Rapidement, certains ont vu dans cette mesure un avantage potentiel pour des clubs comme le Stade Toulousain, souvent critiqués pour leurs effectifs prestigieux et leurs stars internationales. Conscient de ces interprétations, Hamadache a tenu à répondre aux critiques.
« Il n’y a pas de rapprochement avec Toulouse. Ce club a un groupe de 40 joueurs. De fait, il a aussi sa vision sur le salary-cap », souligne-t-il, insistant sur le fait que sa proposition ne vise aucun club en particulier. « J’écoute tous ceux qui sont sous ma juridiction », rappelle-t-il, affirmant que son rôle est de défendre l’ensemble des joueurs professionnels.
Au-delà du club toulousain, le président de Provale souhaite engager une réflexion plus large sur la valorisation des joueurs majeurs du Top 14. Il met en avant l’importance de reconnaître la valeur apportée par certains internationaux ou figures emblématiques au rugby français.
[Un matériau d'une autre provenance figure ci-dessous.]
(* ===== verification/XdrHandle.v ===== *)
(** * The XDR handle and its in-line accessors (ntirpc/rpc/xdr.h)

    The handle is the record [XDR P], where [P] is the private state of a stream
    implementation (nothing for xdr_mem.c, the buffer queue for xdr_ioq.c) and
    the memory the handle's pointers address is carried along as [x_mem].  The
    operations vector [x_ops] is the class [XdrOps].  The in-line accessors take
    the fast path inside the current buffer and fall back to the operations
    vector, exactly as the header does. *)
From stdpp Require Import base gmap list.
From Stdlib Require Import ZArith Lia.
From S2P Require Import Prelude Machine.

(** ** Data *)

Inductive xdr_op := XDR_ENCODE | XDR_DECODE | XDR_FREE.

#[export] Instance xdr_op_eq_dec : EqDecision xdr_op.
Proof. solve_decision. Defined.

Inductive vio_type_t := VIO_HEADER | VIO_DATA | VIO_TRAILER_LEN | VIO_TRAILER.

#[export] Instance vio_type_eq_dec : EqDecision vio_type_t.
Proof. solve_decision. Defined.

Record xdr_vio := mk_vio {
  vio_base : Z;
  vio_head : Z;
  vio_tail : Z;
  vio_wrap : Z;
  vio_length : Z;
  vio_type : vio_type_t;
}.

(** [vio_wrap >= vio_tail >= vio_head >= vio_base], the comment under the struct. *)
Definition vio_wf (v : xdr_vio) : Prop :=
  vio_base v ≤ vio_head v ∧ vio_head v ≤ vio_tail v ∧ vio_tail v ≤ vio_wrap v.

Definition set_vio_tail (t : Z) (v : xdr_vio) : xdr_vio :=
  mk_vio (vio_base v) (vio_head v) t (vio_wrap v) (vio_length v) (vio_type v).
Definition set_vio_head (t : Z) (v : xdr_vio) : xdr_vio :=
  mk_vio (vio_base v) t (vio_tail v) (vio_wrap v) (vio_length v) (vio_type v).
Definition set_vio_length (n : Z) (v : xdr_vio) : xdr_vio :=
  mk_vio (vio_base v) (vio_head v) (vio_tail v) (vio_wrap v) n (vio_type v).
Definition set_vio_type (t : vio_type_t) (v : xdr_vio) : xdr_vio :=
  mk_vio (vio_base v) (vio_head v) (vio_tail v) (vio_wrap v) (vio_length v) t.

(** [x_public], [x_lib] and [x_handy] are not read by the modelled code. *)
Record XDR (P : Type) := mk_xdr {
  x_op : xdr_op;
  x_data : Z;
  x_v : xdr_vio;
  x_private : P;
  x_mem : heap;
}.
Arguments mk_xdr {P}.
Arguments x_op {P}.
Arguments x_data {P}.
Arguments x_v {P}.
Arguments x_private {P}.
Arguments x_mem {P}.

Section Setters.
Context {P : Type}.
Implicit Types x : XDR P.
Definition set_op (o : xdr_op) x := mk_xdr o (x_data x) (x_v x) (x_private x) (x_mem x).
Definition set_data (d : Z) x := mk_xdr (x_op x) d (x_v x) (x_private x) (x_mem x).
Definition set_v (v : xdr_vio) x := mk_xdr (x_op x) (x_data x) v (x_private x) (x_mem x).
Definition set_private (p : P) x := mk_xdr (x_op x) (x_data x) (x_v x) p (x_mem x).
Definition set_mem (h : heap) x := mk_xdr (x_op x) (x_data x) (x_v x) (x_private x) h.
End Setters.

(** ** The operations vector

    A [bool] function that fills [*p] on success returns an [option]; a function
    that copies into caller memory returns the bytes it copied. [x_base_tail] is
    the store [XDR_VIO(xdrs)->vio_tail = t] through [x_base]. *)
Class XdrOps (P : Type) := {
  x_getunit : XDR P → out (option Z * XDR P);
  x_putunit : XDR P → Z → out (bool * XDR P);
  x_getbytes : XDR P → Z → out (bool * list Z * XDR P);
  x_putbytes : XDR P → list Z → out (bool * XDR P);
  x_getpostn : XDR P → Z * XDR P;
  x_setpostn : XDR P → Z → bool * XDR P;
  x_base_tail : Z → XDR P → XDR P;
}.

(** A filter: one procedure per type, driven by [x_op], reading or writing the
    object it is given. *)
Definition xdrproc (P T : Type) := XDR P → T → out (bool * T * XDR P).

Definition XDR_FALSE : Z := 0.
Definition XDR_TRUE : Z := 1.

(** ** In-line accessors *)

Section Accessors.
Context {P : Type} `{XdrOps P}.
Implicit Types xdrs : XDR P.

Definition xdr_size_inline xdrs : Z := u64 (vio_wrap (x_v xdrs) - x_data xdrs).
Definition xdr_tail_inline xdrs : Z := u64 (vio_tail (x_v xdrs) - x_data xdrs).

Definition xdr_tail_update xdrs : XDR P :=
    if vio_tail (x_v xdrs) <? x_data xdrs
    then x_base_tail (x_data xdrs) (set_v (set_vio_tail (x_data xdrs) (x_v xdrs)) xdrs)
    else xdrs.

(** Read the four bytes at [x_data] when they lie before [vio_tail]. *)
Definition fast_get xdrs (slow : out (option Z * XDR P)) : out (option Z * XDR P) :=
    let future := x_data xdrs + 4 in
    if future <=? vio_tail (x_v xdrs)
    then let! l := access (load (x_mem xdrs) (x_data xdrs) 4) in
         Ret (Some (be_dec l), set_data future xdrs)
    else slow.

(** Store the four bytes at [x_data] when they lie before [vio_wrap]. *)
Definition fast_put xdrs (v : Z) (slow : out (bool * XDR P)) : out (bool * XDR P) :=
    let future := x_data xdrs + 4 in
    if future <=? vio_wrap (x_v xdrs)
    then let! h := access (store (x_mem xdrs) (x_data xdrs) (be32 v)) in
         Ret (true, set_data future (set_mem h xdrs))
    else slow.

(** The slow path of [xdr_getlong] sign-extends, the fast path does not. *)
Definition xdr_getlong xdrs : out (option Z * XDR P) :=
    fast_get xdrs (let! (u, x) := x_getunit xdrs in Ret (s32 <$> u, x)).
Definition xdr_putlong xdrs (l : Z) : out (bool * XDR P) :=
    fast_put xdrs (s32 l) (x_putunit xdrs (u32 l)).

Definition xdr_inline_decode xdrs (count : Z) : option Z * XDR P :=
    let future := x_data xdrs + count in
    if future <=? vio_tail (x_v xdrs)
    then (Some (x_data xdrs), set_data future xdrs)
    else (None, xdrs).

Definition xdr_inline_encode xdrs (count : Z) : option Z * XDR P :=
    let future := x_data xdrs + count in
    if future <=? vio_wrap (x_v xdrs)
    then (Some (x_data xdrs), xdr_tail_update (set_data future xdrs))
    else (None, xdrs).

Definition xdr_getuint32 xdrs : out (option Z * XDR P) :=
    fast_get xdrs (x_getunit xdrs).
Definition xdr_putuint32 xdrs (v : Z) : out (bool * XDR P) :=
    fast_put xdrs v (x_putunit xdrs v).

(** The [uint32_t] stored through a signed view of the same cell. *)
Definition xdr_getint32 xdrs : out (option Z * XDR P) :=
    let! (u, x) := xdr_getuint32 xdrs in Ret (s32 <$> u, x).
Definition xdr_putint32 xdrs (v : Z) : out (bool * XDR P) := xdr_putuint32 xdrs (u32 v).
Definition xdr_getuint16 xdrs : out (option Z * XDR P) :=
    let! (u, x) := fast_get xdrs (x_getunit xdrs) in Ret (u16 <$> u, x).
Definition xdr_putuint16 xdrs (uint16v : Z) : out (bool * XDR P) :=
    fast_put xdrs uint16v (x_putunit xdrs uint16v).
Definition xdr_getint16 xdrs : out (option Z * XDR P) :=
    let! (u, x) := xdr_getuint16 xdrs in Ret (s16 <$> u, x).
Definition xdr_putint16 xdrs (int16v : Z) : out (bool * XDR P) :=
    xdr_putuint16 xdrs (u16 int16v).
Definition xdr_getuint8 xdrs : out (option Z * XDR P) :=
    let! (u, x) := fast_get xdrs (x_getunit xdrs) in Ret (u8 <$> u, x).
Definition xdr_putuint8 xdrs (uint8v : Z) : out (bool * XDR P) :=
    fast_put xdrs uint8v (x_putunit xdrs uint8v).
Definition xdr_getint8 xdrs : out (option Z * XDR P) :=
    let! (u, x) := xdr_getuint8 xdrs in Ret (s8 <$> u, x).
Definition xdr_putint8 xdrs (int8v : Z) : out (bool * XDR P) :=
    xdr_putuint8 xdrs (u8 int8v).
Definition xdr_getenum xdrs : out (option Z * XDR P) := xdr_getint32 xdrs.
Definition xdr_putenum xdrs (enumv : Z) : out (bool * XDR P) := xdr_putint32 xdrs (s32 enumv).
Definition xdr_getbool xdrs : out (option Z * XDR P) :=
    let! (lv, x) := xdr_getint32 xdrs in
    Ret ((λ v, if v =? 0 then XDR_FALSE else XDR_TRUE) <$> lv, x).
Definition xdr_putbool xdrs (boolv : Z) : out (bool * XDR P) :=
    xdr_putint32 xdrs (if boolv =? 0 then XDR_FALSE else XDR_TRUE).

(** ** IXDR_* macros: in-line access to a reserved window at [buf] *)

Definition ixdr_get (h : heap) (buf : Z) : out (Z * Z) :=
    let! l := access (load h buf 4) in Ret (be_dec l, buf + 4).
Definition ixdr_put (h : heap) (buf v : Z) : out (heap * Z) :=
    let! h' := access (store h buf (be32 v)) in Ret (h', buf + 4).

Definition IXDR_GET_U_INT32 xdrs buf : out (Z * Z) := ixdr_get (x_mem xdrs) buf.
Definition IXDR_GET_INT32 xdrs buf : out (Z * Z) :=
    let! (v, b) := ixdr_get (x_mem xdrs) buf in Ret (s32 v, b).
(** [(t)(long)ntohl(...)]: the enum's 32 bits. *)
Definition IXDR_GET_ENUM xdrs buf : out (Z * Z) :=
    let! (v, b) := ixdr_get (x_mem xdrs) buf in Ret (s32 v, b).

Definition IXDR_PUT_INT32 xdrs buf (v : Z) : out (XDR P * Z) :=
    let! (h, b) := ixdr_put (x_mem xdrs) buf (u32 v) in Ret (set_mem h xdrs, b).
Definition IXDR_PUT_ENUM xdrs buf (v : Z) : out (XDR P * Z) :=
    let! (h, b) := ixdr_put (x_mem xdrs) buf (u32 v) in Ret (set_mem h xdrs, b).

(** [memcpy(buf, body, len)] into a reserved window. *)
Definition ixdr_memcpy xdrs buf (bs : list Z) : out (XDR P) :=
    let! h := access (store (x_mem xdrs) buf bs) in Ret (set_mem h xdrs).
End Accessors.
« Je pense aujourd’hui à des garçons comme Macalou au Stade Français, Fickou au Racing, Ollivon à Toulon, Jalibert à Bordeaux, Alldritt à La Rochelle, Jauneau à Clermont, Couilloud à Lyon, Gailleton ou Attissogbe à Pau, etc. Deux ou trois éléments seraient concernés par équipe avec obligatoirement la mise en place d’une grille tarifaire du salaire d’international plus le nombre de sélections à l’équipe de France dans le Tournoi des Six Nations. Leur droit d’image individuel associé au club sortirait du salary-cap », explique-t-il.
Ce sujet, qui mêle équité sportive, compétitivité des clubs et rémunération des joueurs clés, promet de nourrir encore de nombreuses discussions. Malik Hamadache tient cependant à ce que le débat ne soit pas réduit à une opposition entre Provale et le Stade Toulousain.